DeedDateGrantorGranteeParcelTransaction
 1649King Charles IIProprietors, Northern Neck Grant 5.2 million-acre Northern Neck Grant
  Proprietors, Northern Neck GrantJohn Matthews and others Grant of 21,996 acres
 1685John Matthews and othersWilliam Fitzhugh (the Immigrant)1.0Sale of 21,996-acre grant
NN2:141694Proprietors, Northern Neck GrantWilliam Fitzhugh (the Immigrant)
1.0Grant of same 21,996 acres. Price: 21.9 pounds, annual rent
NNV:2801791Governor of VirginiaNicholas, Richard, Mordecai, Battaile, Giles and William (of Chatham) Fitzhugh1.0Regrant; new survey increased size to 24,112 acres
(will)1701William Fitzhugh (the Immigrant)William Fitzhugh, Jr., Henry Fitzhugh (Captain)1.1, 1.2divided parcel 1.0 equally between these two oldest sons

 

  1. Beth Mitchell, Beginning at a White Oak: Patents and Northern Neck Grants of
    Fairfax County, Virginia
    (Fairfax County Office of Comprehensive Planning),
    168-171.
  2. Deed NNV:280 accessible online at Library of Virginia onlinecatalog, Images and Indexes, Virginia Land Office Patents and Grants, System number 000853002.

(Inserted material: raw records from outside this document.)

Lemma fan_out_complete_witness :
  HandleCallTool gateway0 (go "{}") [1%nat; 0%nat] = Ret (MkToolResult (go "node2!node1") false).
Proof.
  assert (∀ rs, is_Some (json_call_response rs) ↔ Forall (λ r, nr_Content r = [] ∨ nr_Content r ≠ go "?") rs) as Hjson.
  { intros rs. unfold json_call_response, gateway_codec0. case_decide as Hd; [split; [by intros _|by eexists]|].
    split; [by intros []|done]. }
  pose proof (fan_out_complete (λ c, c ≠ go "?") gateway0 mesh0 (go "{}")
    [MkAgentInfo (go "node2") (f64_of_Z 3); MkAgentInfo (go "node9") (f64_of_Z 2);
     MkAgentInfo (go "node1") (f64_of_Z 1)]
    (λ n, bool_decide (n = go "node1") || bool_decide (n = go "node2")) [1%nat; 0%nat]
    (MkCallToolArgs (go "t") (go "node[1-2]") (go "{}")) Hjson ltac:(done) eq_refl ltac:(done) eq_refl eq_refl eq_refl) as Hf.
  destruct Hf as [(_ & content & Hc & E)|(Hbad & _)].
  - intros a [->|[->|[->|[]%elem_of_nil]%elem_of_cons]%elem_of_cons]%elem_of_cons; vm_compute; reflexivity.
  - intros node _. simpl. case_decide; [right|left]; by eexists.
  - apply Permutation_swap.
  - rewrite E. vm_compute in Hc. injection Hc as <-. reflexivity.
  - destruct Hbad. apply (bool_decide_unpack _). vm_compute. exact I.
Defined.

(** The same two nodes, one of which answers with text that is not JSON. *)
Lemma fan_out_one_bad_content :
  HandleCallTool (MkGateway registry0 (Some (MkMeshBridge (mb_DiscoverNodes mesh0)
      (λ node _ _, Ret (MkToolResult (if decide (node = go "node1") then go "?" else go "!") false)))) [])
    (go "{}") [0%nat; 1%nat] = Ret (MkToolResult [] false).
Proof. vm_compute. reflexivity. Qed.

Lemma Invoke_picks_least_witness :
  ∃ a, RemoteInvoker_Invoke mesh0 [] (go "t") [] = mb_InvokeRemote mesh0 (ai_NodeID a) (go "t") [] ∧
    f64_ltb (f64_of_Z 1) (ai_Impedance a) = false.
Proof.
  destruct (Invoke_picks_least mesh0 (go "t") []
    [MkAgentInfo (go "node2") (f64_of_Z 3); MkAgentInfo (go "node9") (f64_of_Z 2);
     MkAgentInfo (go "node1") (f64_of_Z 1)] eq_refl) as [(a & _ & H1 & H2) _]; [done| |].
  - intros a [->|[->|[->|[]%elem_of_nil]%elem_of_cons]%elem_of_cons]%elem_of_cons; reflexivity.
  - exists a. split; [exact H1|]. apply (H2 (MkAgentInfo (go "node1") (f64_of_Z 1))). right. right. left.
Defined.

Lemma call_tool_contains_faults_witness :
  returns (HandleCallTool gateway0 (go "{}") [0%nat; 1%nat]).
Proof.
  apply (call_tool_contains_faults gateway0 (go "{}") [0%nat; 1%nat]).
  - intros name a. unfold Registry_InvokeLocal. destruct (r_tools _ !! name) as [[d h]|] eqn:E.
    + unfold gateway0, registry0 in E. simpl in E. rewrite lookup_insert_Some in E.
      destruct E as [[_ E]|[_ E]]; [|by rewrite lookup_empty in E]. injection E as _ <-. left. by eexists.
    + right. by eexists.
  - intros mesh name [= <-]. left. by eexists.
  - intros mesh node name a [= <-]. simpl. case_decide; [right|left]; by eexists.
  - intros mesh agents a [= <-] [= <-].
    intros [->|[->|[->|[]%elem_of_nil]%elem_of_cons]%elem_of_cons]%elem_of_cons; left;
      eexists; vm_compute; reflexivity.
Defined.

  3. The Virginia Magazine of History and Biography, Vol 3 (1896) (Virginia
    Historical Society), 8 (Google Books).
  4. The Virginia Magazine of History and Biography, Vol 2 (1894) (Virginia Historical Society), 276 (Google Books).
  5. Mitchell, Beginning at a White Oak, 173.
  6. The Virginia Magazine of History and Biography, Vol 1 (1893) (Virginia Historical Society),” 409, (Google Books).
  7. Fairfax Harrison, Landmarks of Old Prince William: A Study of Origins in
    Virginia: Volumes I & II
    (Gateway Pr, 1987), 188-189.
  8. Fairfax County, Virginia: A History (Fairfax County Board of Supervisors, 1978), 14.